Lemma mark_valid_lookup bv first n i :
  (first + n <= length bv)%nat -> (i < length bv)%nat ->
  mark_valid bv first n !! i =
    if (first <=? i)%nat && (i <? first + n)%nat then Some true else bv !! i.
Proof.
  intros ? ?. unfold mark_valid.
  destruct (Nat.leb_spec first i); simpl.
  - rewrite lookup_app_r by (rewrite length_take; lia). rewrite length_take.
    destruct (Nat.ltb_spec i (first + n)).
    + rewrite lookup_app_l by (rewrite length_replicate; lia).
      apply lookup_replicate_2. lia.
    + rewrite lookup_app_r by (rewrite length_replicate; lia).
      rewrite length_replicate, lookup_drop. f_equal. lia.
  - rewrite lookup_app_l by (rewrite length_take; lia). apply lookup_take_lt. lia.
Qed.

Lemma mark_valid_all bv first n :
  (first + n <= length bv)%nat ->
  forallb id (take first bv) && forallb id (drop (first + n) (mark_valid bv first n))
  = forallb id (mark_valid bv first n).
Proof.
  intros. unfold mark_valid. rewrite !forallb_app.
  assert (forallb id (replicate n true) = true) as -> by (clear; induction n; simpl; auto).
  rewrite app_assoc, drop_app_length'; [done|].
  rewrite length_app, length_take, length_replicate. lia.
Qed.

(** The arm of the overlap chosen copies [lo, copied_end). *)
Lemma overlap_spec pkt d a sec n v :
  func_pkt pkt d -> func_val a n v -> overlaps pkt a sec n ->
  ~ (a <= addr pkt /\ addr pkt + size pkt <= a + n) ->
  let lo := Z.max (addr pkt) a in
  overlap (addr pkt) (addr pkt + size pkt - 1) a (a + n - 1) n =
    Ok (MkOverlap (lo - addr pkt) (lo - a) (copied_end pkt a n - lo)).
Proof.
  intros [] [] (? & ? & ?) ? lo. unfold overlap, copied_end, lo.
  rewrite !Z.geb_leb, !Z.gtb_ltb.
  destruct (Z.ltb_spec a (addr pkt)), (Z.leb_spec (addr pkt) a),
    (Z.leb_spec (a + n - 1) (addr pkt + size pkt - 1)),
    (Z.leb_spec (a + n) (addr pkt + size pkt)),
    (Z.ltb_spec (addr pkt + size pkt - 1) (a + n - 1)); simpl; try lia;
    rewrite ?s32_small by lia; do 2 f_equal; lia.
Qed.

════

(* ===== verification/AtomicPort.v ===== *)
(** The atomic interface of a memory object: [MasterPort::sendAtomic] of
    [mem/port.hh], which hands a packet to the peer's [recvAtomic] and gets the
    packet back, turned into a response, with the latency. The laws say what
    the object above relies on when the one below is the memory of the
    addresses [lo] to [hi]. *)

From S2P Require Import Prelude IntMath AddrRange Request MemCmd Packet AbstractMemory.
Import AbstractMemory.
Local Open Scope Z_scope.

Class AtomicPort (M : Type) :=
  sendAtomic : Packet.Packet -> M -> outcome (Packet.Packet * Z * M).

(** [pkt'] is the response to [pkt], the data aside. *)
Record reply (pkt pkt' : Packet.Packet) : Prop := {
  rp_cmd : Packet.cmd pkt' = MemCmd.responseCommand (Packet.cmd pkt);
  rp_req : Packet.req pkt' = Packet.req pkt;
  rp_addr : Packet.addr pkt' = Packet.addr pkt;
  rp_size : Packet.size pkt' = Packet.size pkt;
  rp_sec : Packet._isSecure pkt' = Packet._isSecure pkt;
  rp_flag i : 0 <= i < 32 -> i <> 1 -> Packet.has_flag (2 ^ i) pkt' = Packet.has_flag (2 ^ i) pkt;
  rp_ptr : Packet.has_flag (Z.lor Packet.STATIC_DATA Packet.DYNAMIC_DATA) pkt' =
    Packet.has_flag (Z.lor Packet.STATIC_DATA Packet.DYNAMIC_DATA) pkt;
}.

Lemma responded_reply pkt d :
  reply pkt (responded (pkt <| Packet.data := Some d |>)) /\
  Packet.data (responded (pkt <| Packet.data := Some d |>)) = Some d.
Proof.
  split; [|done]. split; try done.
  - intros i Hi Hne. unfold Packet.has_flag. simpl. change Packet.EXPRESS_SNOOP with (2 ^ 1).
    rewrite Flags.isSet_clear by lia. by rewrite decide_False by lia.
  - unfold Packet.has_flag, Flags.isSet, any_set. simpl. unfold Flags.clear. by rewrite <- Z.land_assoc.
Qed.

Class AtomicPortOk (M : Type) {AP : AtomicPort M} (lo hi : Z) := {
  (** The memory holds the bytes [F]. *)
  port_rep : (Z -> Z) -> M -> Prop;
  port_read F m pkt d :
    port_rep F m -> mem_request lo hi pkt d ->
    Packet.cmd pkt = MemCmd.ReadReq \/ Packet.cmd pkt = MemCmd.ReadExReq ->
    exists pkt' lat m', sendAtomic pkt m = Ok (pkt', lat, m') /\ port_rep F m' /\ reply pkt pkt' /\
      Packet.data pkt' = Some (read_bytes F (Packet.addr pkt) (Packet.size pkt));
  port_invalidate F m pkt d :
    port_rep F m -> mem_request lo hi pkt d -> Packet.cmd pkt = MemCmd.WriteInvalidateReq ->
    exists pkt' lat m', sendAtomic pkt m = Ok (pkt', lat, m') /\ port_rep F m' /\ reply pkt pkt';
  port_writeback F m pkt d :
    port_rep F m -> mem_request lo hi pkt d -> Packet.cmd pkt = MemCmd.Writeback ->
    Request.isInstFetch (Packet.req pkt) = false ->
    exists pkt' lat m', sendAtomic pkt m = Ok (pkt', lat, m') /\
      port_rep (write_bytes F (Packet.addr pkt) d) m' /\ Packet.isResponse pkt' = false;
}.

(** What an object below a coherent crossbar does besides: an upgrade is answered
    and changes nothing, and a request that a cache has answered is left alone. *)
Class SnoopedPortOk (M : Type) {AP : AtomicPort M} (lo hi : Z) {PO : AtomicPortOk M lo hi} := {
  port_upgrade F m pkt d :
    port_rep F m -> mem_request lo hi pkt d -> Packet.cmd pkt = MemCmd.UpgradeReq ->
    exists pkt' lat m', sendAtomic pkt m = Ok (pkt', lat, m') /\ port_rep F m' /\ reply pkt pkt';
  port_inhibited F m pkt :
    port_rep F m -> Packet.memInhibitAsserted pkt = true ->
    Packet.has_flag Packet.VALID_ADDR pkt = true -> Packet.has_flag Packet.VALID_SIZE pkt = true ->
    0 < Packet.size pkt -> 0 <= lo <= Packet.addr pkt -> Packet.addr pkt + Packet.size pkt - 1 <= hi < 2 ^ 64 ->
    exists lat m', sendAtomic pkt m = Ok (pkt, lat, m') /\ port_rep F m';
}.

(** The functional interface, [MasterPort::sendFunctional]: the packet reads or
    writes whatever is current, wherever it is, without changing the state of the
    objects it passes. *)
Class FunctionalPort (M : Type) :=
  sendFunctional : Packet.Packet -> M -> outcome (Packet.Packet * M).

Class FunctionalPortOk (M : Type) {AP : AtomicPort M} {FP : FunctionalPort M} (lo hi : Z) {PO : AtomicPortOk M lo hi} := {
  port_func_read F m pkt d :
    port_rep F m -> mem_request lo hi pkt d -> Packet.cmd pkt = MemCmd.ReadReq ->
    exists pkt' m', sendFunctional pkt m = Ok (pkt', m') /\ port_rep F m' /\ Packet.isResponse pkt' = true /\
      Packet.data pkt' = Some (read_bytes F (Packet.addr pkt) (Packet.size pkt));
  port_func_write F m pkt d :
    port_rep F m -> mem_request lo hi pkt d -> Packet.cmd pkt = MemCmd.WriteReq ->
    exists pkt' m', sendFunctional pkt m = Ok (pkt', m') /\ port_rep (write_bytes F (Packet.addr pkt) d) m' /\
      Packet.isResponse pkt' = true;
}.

════

Above are the records; report each line in them that includes the word "done".

  rewrite app_assoc, drop_app_length'; [done|].
  split; [|done]. split; try done.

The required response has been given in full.